Problem to solve - Search the data for the word "beginRun" and copy every line that contains it.

Collected data entries -
[Start of Attachment]

(* ===== verification/AgentEvents.v ===== *)
(** * The grammar of an agent run's events

    The contract the loop keeps towards its listeners, as an automaton over
    [AgentEvent]: a run is one [agent_start], then turns, then one
    [agent_end]; within a turn messages do not overlap, and a tool execution
    is updated and ended only while it runs. *)

(* Source aliases:
   AG = src/packages/agent/src/types.ts *)

From stdpp Require Import gmultiset.
From S2P Require Import Prelude JsString JsNumber Messages AgentTypes.
Local Open Scope Z_scope.

(** Where a run is: before it, between two turns, in a turn (with a message open or not, and the calls that
    are executing), after it. *)
Inductive stage := SIdle | SBetween | STurn (message_open : bool) (running : gmultiset jsstr) | SEnded.

(** The stage after an event, if the event is allowed. *)
Definition next_stage (s : stage) (e : AgentEvent) : option stage :=
  match s, e with
  | SIdle, agent_start => Some SBetween
  | SBetween, turn_start => Some (STurn false ∅)
  | SBetween, reflex _ _ _ => Some SBetween
  | SBetween, agent_end _ => Some SEnded
  | STurn false r, reflex _ _ _ => if decide (r = ∅) then Some s else None
  | STurn false r, message_start _ => if decide (r = ∅) then Some (STurn true r) else None
  | STurn true _, message_update _ _ => Some s
  | STurn true r, message_end _ => Some (STurn false r)
  | STurn false r, tool_execution_start c _ _ => Some (STurn false ({[+ c +]} ⊎ r))
  | STurn false r, tool_execution_update c _ _ _ => if decide (c ∈ r) then Some s else None
  | STurn false r, tool_execution_end c _ _ _ =>
      if decide (c ∈ r) then Some (STurn false (r ∖ {[+ c +]})) else None
  | STurn false r, turn_end _ _ => if decide (r = ∅) then Some SBetween else None
  | _, _ => None
  end.

(** The stage a trace leads to; [None] when an event was out of place. *)
Definition stage_of (tr : list AgentEvent) : option stage :=
  foldl (fun s e => s ≫= (fun s => next_stage s e)) (Some SIdle) tr.

(** A complete run. *)
Definition complete_run (tr : list AgentEvent) : Prop := stage_of tr = Some SEnded.

Lemma stage_of_snoc tr e : stage_of (tr ++ [e]) = stage_of tr ≫= (fun s => next_stage s e).
Proof. unfold stage_of. by rewrite foldl_app. Qed.

(** Every prefix of an accepted trace is accepted. *)
Lemma stage_of_prefix tr tr' : is_Some (stage_of (tr ++ tr')) -> is_Some (stage_of tr).
Proof.
  revert tr. induction tr' as [|e tr' IH]; intros tr; [by rewrite app_nil_r|].
  change (e :: tr') with ([e] ++ tr'). rewrite (assoc_L app). intros H%IH.
  rewrite stage_of_snoc in H. destruct (stage_of tr); [done|by destruct H].
Qed.

(** The ends of tool executions in a trace, in order. *)
Definition tool_end : Type := jsstr * jsstr * AgentToolResult * bool.
Definition ends1 (e : AgentEvent) : option tool_end :=
  match e with tool_execution_end c t r b => Some (c, t, r, b) | _ => None end.
Definition ends (tr : list AgentEvent) : list tool_end := omap ends1 tr.

Lemma ends_snoc tr e : ends (tr ++ [e]) = ends tr ++ match ends1 e with Some x => [x] | None => [] end.
Proof. unfold ends. rewrite omap_app. simpl. by destruct (ends1 e). Qed.

(** What a run tells of itself: the messages announced as complete, and the events that are not about a
    message or a tool. *)
Inductive entry := Said (m : AgentMessage) | Frame (e : AgentEvent).
Definition logged (e : AgentEvent) : list entry :=
  match e with
  | message_end m => [Said m]
  | message_start _ | message_update _ _ | tool_execution_start _ _ _ | tool_execution_update _ _ _ _
  | tool_execution_end _ _ _ _ => []
  | _ => [Frame e]
  end.
Definition log_of (tr : list AgentEvent) : list entry := tr ≫= logged.

Lemma log_of_snoc tr e : log_of (tr ++ [e]) = log_of tr ++ logged e.
Proof. unfold log_of. by rewrite bind_app, bind_cons, app_nil_r. Qed.

Section rules.
Context {X : Type} (cfg : AgentLoopConfig X).

(** Whether a listener can fail. *)
Definition listeners_fail : Prop := exists e x, e_error (listener cfg e x) <> None.

(** A property of worlds that does not depend on the outside. *)
Definition stable (P : world X -> Prop) : Prop := forall x ab w, P w -> P (set_ext x ab w).

Lemma wp_emit e (Q : unit -> world X -> Prop) (E : option thrown -> world X -> Prop) w :
  (forall x ab, Q tt (set_ext x ab (log_event e w))) ->
  (listeners_fail -> forall err x ab, E (Some err) (set_ext x ab (log_event e w))) ->
  wp (emit cfg e) Q E w.
Proof.
  intros HQ HE. unfold wp, emit. destruct (e_error (listener cfg e (ext w))) as [err|] eqn:Ee; [|done].
  apply HE. exists e, (ext w). by rewrite Ee.
Qed.

Lemma wp_race {A} (op : X -> reply X A) (Q : A -> world X -> Prop) (E : option thrown -> world X -> Prop) w :
  (forall a x ab, aborted w = false -> Q a (set_ext x ab w)) ->
  (forall e x ab, E (Some e) (set_ext x ab w)) -> wp (raceWithAbort op) Q E w.
Proof.
  intros HQ HE. unfold wp, raceWithAbort. destruct (aborted w) eqn:Ea; [apply HE|].
  destruct (r_value (op (ext w))); auto.
Qed.

Lemma wp_throwIfAborted (Q : unit -> world X -> Prop) (E : option thrown -> world X -> Prop) w :
  (aborted w = false -> Q tt w) -> (aborted w = true -> E (Some createAbortError) w) -> wp throwIfAborted Q E w.
Proof. unfold wp, throwIfAborted. destruct (aborted w); auto. Qed.

Lemma wp_sync {A} (f : X -> A * X) (Q : A -> world X -> Prop) E w :
  (forall a x, Q a (set_ext x false w)) -> wp (sync f) Q E w.
Proof. intros H. unfold wp, sync. destruct (f (ext w)). apply H. Qed.
End rules.
Lemma reflex_turn_spec l r w : linv l w -> consecutiveReflexes l < max_reflexes cfg -> wp (reflex_turn cfg l r) progressed in_order w.
Proof.
  intros (new & lg & Hw & Hg & Ht) Hlt. unfold reflex_turn. cbv zeta.
  set (k := consecutiveReflexes l) in *.
  apply wp_bind. eapply (wp_emit_at cfg _ _ (if firstTurn l then STurn false ∅ else SBetween)); [exact Hw|by destruct (firstTurn l)|].
  intros w1 Hw1. pose proof (good_reflex new lg k (r_toolName r) (turnIndex l) Hg ltac:(lia)) as Hg1.
  set (lg1 := lg ++ [Frame _]) in *.
  assert (Ht1 : Forall complete_turn (turn_ends lg1)) by (unfold lg1; by rewrite turn_ends_app, app_nil_r).
  apply wp_bind. eapply begin_turn_spec; [exact Hw1|]. intros w2 fs Hfs Hw2.
  apply (good_starts _ _ _ fs Hfs) in Hg1. rewrite <- (turn_ends_starts lg1 fs Hfs) in Ht1.
  set (lg2 := lg1 ++ fs) in *. change (at_ (STurn false ∅) (ctx0 ++ new) new lg2 w2) in Hw2. clearbody lg2.
  apply wp_bind. eapply wp_outside; [apply out_sync|exact Hw2|]. intros uuid w3 Hw3. apply wp_bind, wp_gets.
  set (m := createReflexAssistantMessage cfg r uuid _).
  apply wp_bind. eapply (wp_emit_at cfg _ _ (STurn true ∅)); [exact Hw3|done|]. intros w4 Hw4.
  apply wp_bind. eapply wp_emit_at; [exact Hw4|done|]. intros w5 Hw5. simpl in Hw5. rewrite app_nil_r in Hw5.
  apply wp_bind. eapply wp_push_context; [exact Hw5|]. intros w6 Hw6.
  apply wp_bind. eapply wp_push_new; [exact Hw6|]. intros w7 Hw7.
  apply wp_bind. eapply wp_mono; [by eapply executeToolCalls_at| |done]. intros b w8 (Hw8 & n & Hn & Hall).
  apply wp_bind. eapply push_results_spec; [exact Hw8|]. intros w9 Hw9 Hab.
  rewrite <- !(assoc_L app) in Hw9. apply wp_bind.
  assert (Hlog : [Said (Assistant m)] ++ ((Said ∘ ToolResult) <$> batch_messages b) =
    Said <$> ([Assistant m] ++ (ToolResult <$> batch_messages b))) by (by rewrite fmap_app, <- list_fmap_compose).
  rewrite Hlog in Hw9. eapply turn_end_spec; [exact Hw9|by apply good_Said|by rewrite turn_ends_app, turn_ends_Said, app_nil_r| | |].
  - exists n. exact Hn.
  - intros Ha. hnf. cbn [stopped_early fst]. change (answers m (batch_messages b) (length (tool_calls m))).
    rewrite <- Hall by (by rewrite <- Hab). exact Hn.
  - intros w10 Hw10 Hg10 Htf Htc. apply wp_bind, wp_gets. destruct (aborted w10) eqn:Ea.
    + eapply end_run_spec; [exact Hw10|exact Hg10|by rewrite Ea].
    + apply wp_ret. split; [|done]. do 2 eexists. split; [exact Hw10|]. split; [exact Hg10|by apply Htc].
Qed.

Lemma run_tools_spec m new lg w : at_ (STurn false ∅) (ctx0 ++ new) new lg w -> stopped_early m = false ->
  wp (run_tools cfg m) (fun r w' => at_ (STurn false ∅) (ctx0 ++ new ++ (ToolResult <$> r.1)) (new ++ (ToolResult <$> r.1))
        (lg ++ (Said <$> (ToolResult <$> r.1))) w' /\ partial_turn (m, r.1) /\ (aborted w' = false -> complete_turn (m, r.1))) in_order w.
Proof.
  intros Hw He. unfold run_tools, partial_turn, complete_turn. simpl. rewrite He.
  destruct (tool_calls m) as [|c cs] eqn:Ec.
  - apply wp_ret. simpl. rewrite !app_nil_r. split; [done|]. split; [|done]. by exists 0%nat.
  - apply wp_bind. eapply wp_mono; [by eapply executeToolCalls_at| |done]. intros b w1 (Hw1 & n & Hn & Hall).
    apply wp_bind. eapply push_results_spec; [exact Hw1|]. intros w2 Hw2 Hab. apply wp_ret. simpl.
    rewrite <- list_fmap_compose. rewrite <- (assoc_L app) in Hw2. split; [done|]. split; [by exists n|].
    intros Ha. rewrite Hab in Ha. rewrite Ec in Hall. simpl in Hall. by rewrite <- Hall.
Qed.

Lemma shouldStop_end l w (k : M X progress) : linv l w -> firstTurn l = false ->
  (forall w', linv l w' -> wp k progressed in_order w') ->
  wp (stop ← shouldStop cfg l; if stop : bool then end_run cfg else k) progressed in_order w.
Proof.
  intros Hw Hf Hk. apply wp_bind. eapply wp_hook; [apply out_shouldStop|exact Hw|].
  intros [] w' Hw'; [by eapply end_run_linv|by apply Hk].
Qed.

Lemma after_turn_spec m rs l w : linv l w -> firstTurn l = false -> wp (after_turn cfg m rs l) progressed in_order w.
Proof.
  intros Hw Hf. unfold after_turn.
  apply wp_bind. eapply wp_hook; [apply out_turn_context|exact Hw|]. intros tc w1 Hw1.
  apply wp_bind. eapply wp_hook; [apply out_settle, out_race|exact Hw1|].
  intros [[]|] w2 Hw2; [by eapply end_run_linv| |by eapply end_run_linv].
  apply shouldStop_end; [done..|]. intros w3 Hw3.
  apply wp_bind. eapply wp_hook; [apply out_settle, out_poll|exact Hw3|].
  intros [pending|] w4 Hw4; [|by eapply end_run_linv]. cbv zeta.
  destruct pending as [|p ps]; [|by apply wp_ret].
  apply shouldStop_end; [done..|]. intros w5 Hw5. by apply wp_ret.
Qed.

Lemma provider_turn_spec l w : linv l w -> wp (provider_turn cfg l) progressed in_order w.
Proof.
  intros (new & lg & Hw & Hg & Ht). unfold provider_turn.
  apply wp_bind. eapply begin_turn_spec; [exact Hw|]. intros w1 fs Hfs Hw1.
  apply (good_starts _ _ _ fs Hfs) in Hg. rewrite <- (turn_ends_starts lg fs Hfs) in Ht. set (lg1 := lg ++ fs) in *.
  apply wp_bind. eapply inject_spec; [exact Hw1|]. intros w2 Hw2.
  apply (good_Said _ _ _ (pendingMessages l)) in Hg. rewrite <- (assoc_L app) in Hw2.
  set (new2 := new ++ _) in *. set (lg2 := lg1 ++ (Said <$> _)) in *.
  assert (Ht2 : Forall complete_turn (turn_ends lg2)) by (unfold lg2; by rewrite turn_ends_app, turn_ends_Said, app_nil_r).
  apply wp_bind. eapply wp_mono; [by eapply streamAssistantResponse_spec| |done]. intros m w3 Hw3.
  apply wp_bind. eapply wp_push_new; [exact Hw3|]. intros w4 Hw4. rewrite <- (assoc_L app) in Hw4.
  pose proof (good_Said _ _ _ [Assistant m] Hg) as Hg4. simpl in Hg4.
  assert (Ht4 : Forall complete_turn (turn_ends (lg2 ++ [Said (Assistant m)]))) by (by rewrite turn_ends_app, app_nil_r).
  change (bool_decide (stopReason m = Error) || bool_decide (stopReason m = Aborted)) with (stopped_early m).
  destruct (stopped_early m) eqn:Ee.
  - apply wp_bind. eapply turn_end_spec; [exact Hw4|exact Hg4|exact Ht4| | |].
    1-2: unfold partial_turn, complete_turn; simpl; by rewrite Ee.
    intros w5 Hw5 Hg5 Htf _. by eapply end_run_spec.
  - apply wp_bind. eapply wp_mono; [by eapply run_tools_spec| |done]. intros [rs more] w5 (Hw5 & Hpart & Hcomp).
    pose proof (good_Said _ _ _ (ToolResult <$> rs) Hg4) as Hg5. cbn [fst snd] in *.
    apply wp_bind. eapply turn_end_spec; [exact Hw5|exact Hg5| |done|done|].
    { by rewrite turn_ends_app, turn_ends_Said, app_nil_r. }
    intros w6 Hw6 Hg6 Htf Htc. apply wp_bind, wp_gets. destruct (aborted w6) eqn:Ea.
    + eapply end_run_spec; [exact Hw6|exact Hg6|by rewrite Ea].
    + apply after_turn_spec; [|done]. do 2 eexists. split; [exact Hw6|]. split; [exact Hg6|by apply Htc].
Qed.
(** AT 466-498 Agent.createLoopConfig. Built when the run starts, from the model of that moment; the system
    prompt is read at each request. *)
Definition createLoopConfig (h : Host) : AgentLoopConfig Host :=
  let m := st_model (_state (agent h)) in
  {| model_id := m_id m; model_api := m_api m; model_provider := m_provider m;
     systemPrompt := st_systemPrompt (_state (agent h)); tools := o_tools o;
     transformContext := o_transformContext o;
     convertToLlm := match o_convertToLlm o with Some f => f | None => fun ms => settled (defaultConvertToLlm ms) end;
     getSystemPrompt := Some (fun h => st_systemPrompt (_state (agent h)));
     getApiKey := o_getApiKey o; apiKey := None; streamFunction := o_streamFn o;
     shouldStopAfterTurn := Some (match o_shouldStopAfterTurn o with Some f => f | None => fun _ => settled false end);
     shouldStopBeforeTurn := Some (match o_shouldStopBeforeTurn o with Some f => f | None => fun h => (false, h) end);
     getSteeringMessages := Some pollSteering;
     getFollowUpMessages := Some pollFollowUp;
     getContinuationMessages := Some (match o_getContinuationMessages o with Some f => f | None => fun _ => settled [] end);
     preTurnRouter := o_preTurnRouter o; maxConsecutiveReflexes := o_maxConsecutiveReflexes o;
     toolExecution := Some (default parallel (o_toolExecution o));
     beforeToolCall := o_beforeToolCall o; afterToolCall := o_afterToolCall o;
     validateToolArguments := o_validateToolArguments o; listener := processEvents;
     now := o_now o; randomUUID := o_randomUUID o; interleaving := o_interleaving o |}.

(** ** Runs *)

(** AT 178-178 AgentContinueErrorCode. *)
Inductive AgentContinueErrorCode := busy | nothing_to_continue.

(** How an entry point ends: it refuses to start, the run settles (with the events it emitted), or the run
    does not end within the fuel. *)
Inductive run_result :=
| Refused (code : option AgentContinueErrorCode) (message : jsstr) (h : Host)
| Settled (tr : list AgentEvent) (h : Host)
| Unfinished.

(** AT 526-539 Agent.handleRunFailure. *)
Definition failureMessage (e : thrown) (aborted : bool) (h : Host) : AssistantMessage :=
  let m := st_model (_state (agent h)) in
  {| a_content := [AText (mkText [])]; api := m_api m; provider := m_provider m; model := m_id m; usage := EMPTY_USAGE;
     stopReason := if aborted then Aborted else Error; errorMessage := Some (error_text e); a_timestamp := o_now o h |}.

(** AT 525-544 Agent.handleRunFailure. The events it emits and the host it leaves; errors of listeners are
    dropped. *)
Definition handleRunFailure (e : thrown) (aborted : bool) (h : Host) : list AgentEvent * Host :=
  let m := Assistant (failureMessage e aborted h) in
  let h0 := on_agent (set_state (with_error (Some (error_text e)))) h in
  let h1 := e_ext (processEvents (message_start m) h0) in
  let h2 := e_ext (processEvents (message_end m) h1) in
  let h3 := e_ext (processEvents (agent_end [m]) h2) in
  ([message_start m; message_end m; agent_end [m]], h3).

(** AT 546-552 Agent.finishRun. *)
Definition finishRun (a : Agent) : Agent :=
  set_active false (set_state (fun s =>
    {| st_systemPrompt := st_systemPrompt s; st_model := st_model s; messages := messages s; isStreaming := false;
       streamingMessage := None; pendingToolCalls := ∅; st_errorMessage := st_errorMessage s |}) a).

(** AT 505-514 Agent.runWithLifecycle. *)
Definition beginRun (a : Agent) : Agent :=
  set_active true (set_state (fun s =>
    {| st_systemPrompt := st_systemPrompt s; st_model := st_model s; messages := messages s; isStreaming := true;
       streamingMessage := None; pendingToolCalls := pendingToolCalls s; st_errorMessage := None |}) a).

(** AT 500-523 Agent.runWithLifecycle. *)
Definition runWithLifecycle (executor : Host -> outcome (list AgentMessage) * world Host) (h : Host) : run_result :=
  if activeRun (agent h) then Refused None (js "Agent is already processing.") h
  else
    match executor (on_agent beginRun h) with
    | (Ok _, w) => Settled (trace w) (on_agent finishRun (ext w))
    | (Throw e, w) =>
        let '(tr, h') := handleRunFailure e (aborted w) (ext w) in
        Settled (trace w ++ tr) (on_agent finishRun h')
    | (NoFuel, _) => Unfinished
    end.

(** AT 430-444 Agent.runPromptMessages. The context is a copy of the transcript (AT 458-464). *)
Definition runPromptMessages (fuel : nat) (prompts : list AgentMessage) (skip : bool) : Host -> run_result :=
  runWithLifecycle (fun h =>
    runAgentLoop (createLoopConfig h) fuel prompts (fresh_world (messages (_state (agent h))) (set_skip skip h))).

(** AT 446-456 Agent.runContinuation. *)
Definition runContinuation (fuel : nat) : Host -> run_result :=
  runWithLifecycle (fun h =>
    runAgentLoopContinue (createLoopConfig h) fuel (fresh_world (messages (_state (agent h))) (set_skip false h))).

(** AT 348-348 Agent.prompt.input. *)
Inductive PromptInput := PromptText (input : jsstr) (images : list ImageContent) | PromptMessage (m : AgentMessage) | PromptMessages (ms : list AgentMessage).
(* ===== verification/SessionEntries.v ===== *)
(** * The entries of a session log (core/session-manager.ts)

    The header and the fourteen kinds of entries, as records; [SessionJson]
    gives them their JSON values. Timestamps are instants (the source keeps
    them in ISO format). *)

(* Source aliases:
   SM = src/packages/coding-agent/src/core/session-manager.ts *)

From S2P Require Import Prelude JsString JsNumber Messages.
Local Open Scope Z_scope.

(** SM 177-177 SessionStateStatus. *)
Inductive SessionStateStatus := active | archived | crash.
(** SM 188-194 AgentStatus. *)
Inductive AgentTaskState := needs_input | completed | task_error.
Record AgentStatus := { st_summary : jsstr; taskState : option AgentTaskState; basedOnMessageCount : Z }.
(** SM 163-163 ChildUsageAttributionEntry.origin. *)
Inductive Origin := spawn_task | agent_message | direct_user.

(** SM 123-136 CompactionEntry. *)
Record Compaction := {
  cmp_summary : jsstr; firstKeptEntryId : jsstr; cmp_tokensBefore : Z; cmp_details : option json;
  cmp_fromHook : bool; cmp_customInstructions : option jsstr; cmp_usage : option Usage;
  cmp_harnessDigest : option jsstr; cmp_harnessStateFingerprint : option jsstr }.
(** SM 138-145 BranchSummaryEntry. *)
Record BranchSummaryData := {
  br_fromId : jsstr; br_summary : jsstr; br_details : option json; br_fromHook : bool; br_usage : option Usage }.
(** SM 206-212 CustomMessageEntry. *)
Record CustomMessageData := {
  cm_customType : jsstr; cm_content : Content; cm_details : option json; cm_display : bool }.

(** SM 214-228 SessionEntry. The kinds, with the fields of SM 100-204; git contexts are values the model
    does not look into. *)
Inductive Kind :=
| KMessage (m : AgentMessage)
| KThinkingLevel (level : jsstr)
| KServiceTier (tier : jsstr)
| KModel (provider modelId : jsstr)
| KCompaction (c : Compaction)
| KBranchSummary (b : BranchSummaryData)
| KCustom (customType : jsstr) (data : option json)
| KChildUsage (targetId : jsstr) (childUsage aggregateUsage : Usage) (origin : option Origin)
| KCustomMessage (c : CustomMessageData)
| KLabel (targetId : jsstr) (label : option jsstr)
| KSessionInfo (name : option jsstr)
| KSessionState (status : SessionStateStatus)
| KAgentStatus (status : AgentStatus)
| KGitState (git : json).

(** SM 93-98 SessionEntryBase. *)
Record SessionEntry := { e_id : jsstr; parentId : option jsstr; e_timestamp : Z; kind : Kind }.
(** SM 74-83 SessionHeader. *)
Record SessionHeader := {
  version : option Z; h_id : jsstr; h_timestamp : Z; cwd : jsstr; parentSession : option jsstr;
  rlmDepth : option Z; git : option json }.
(** SM 230-230 FileEntry. *)
Inductive FileEntry := Header (h : SessionHeader) | Entry (e : SessionEntry).

Definition entry_of (f : FileEntry) : option SessionEntry := match f with Entry e => Some e | Header _ => None end.
Definition is_assistant_kind (k : Kind) : bool := match k with KMessage (Assistant _) => true | _ => false end.
Definition is_assistant_file_entry (f : FileEntry) : bool :=
  match f with Entry e => is_assistant_kind (kind e) | Header _ => false end.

[End of Attachment]

Written solution -
Definition beginRun (a : Agent) : Agent :=
    match executor (on_agent beginRun h) with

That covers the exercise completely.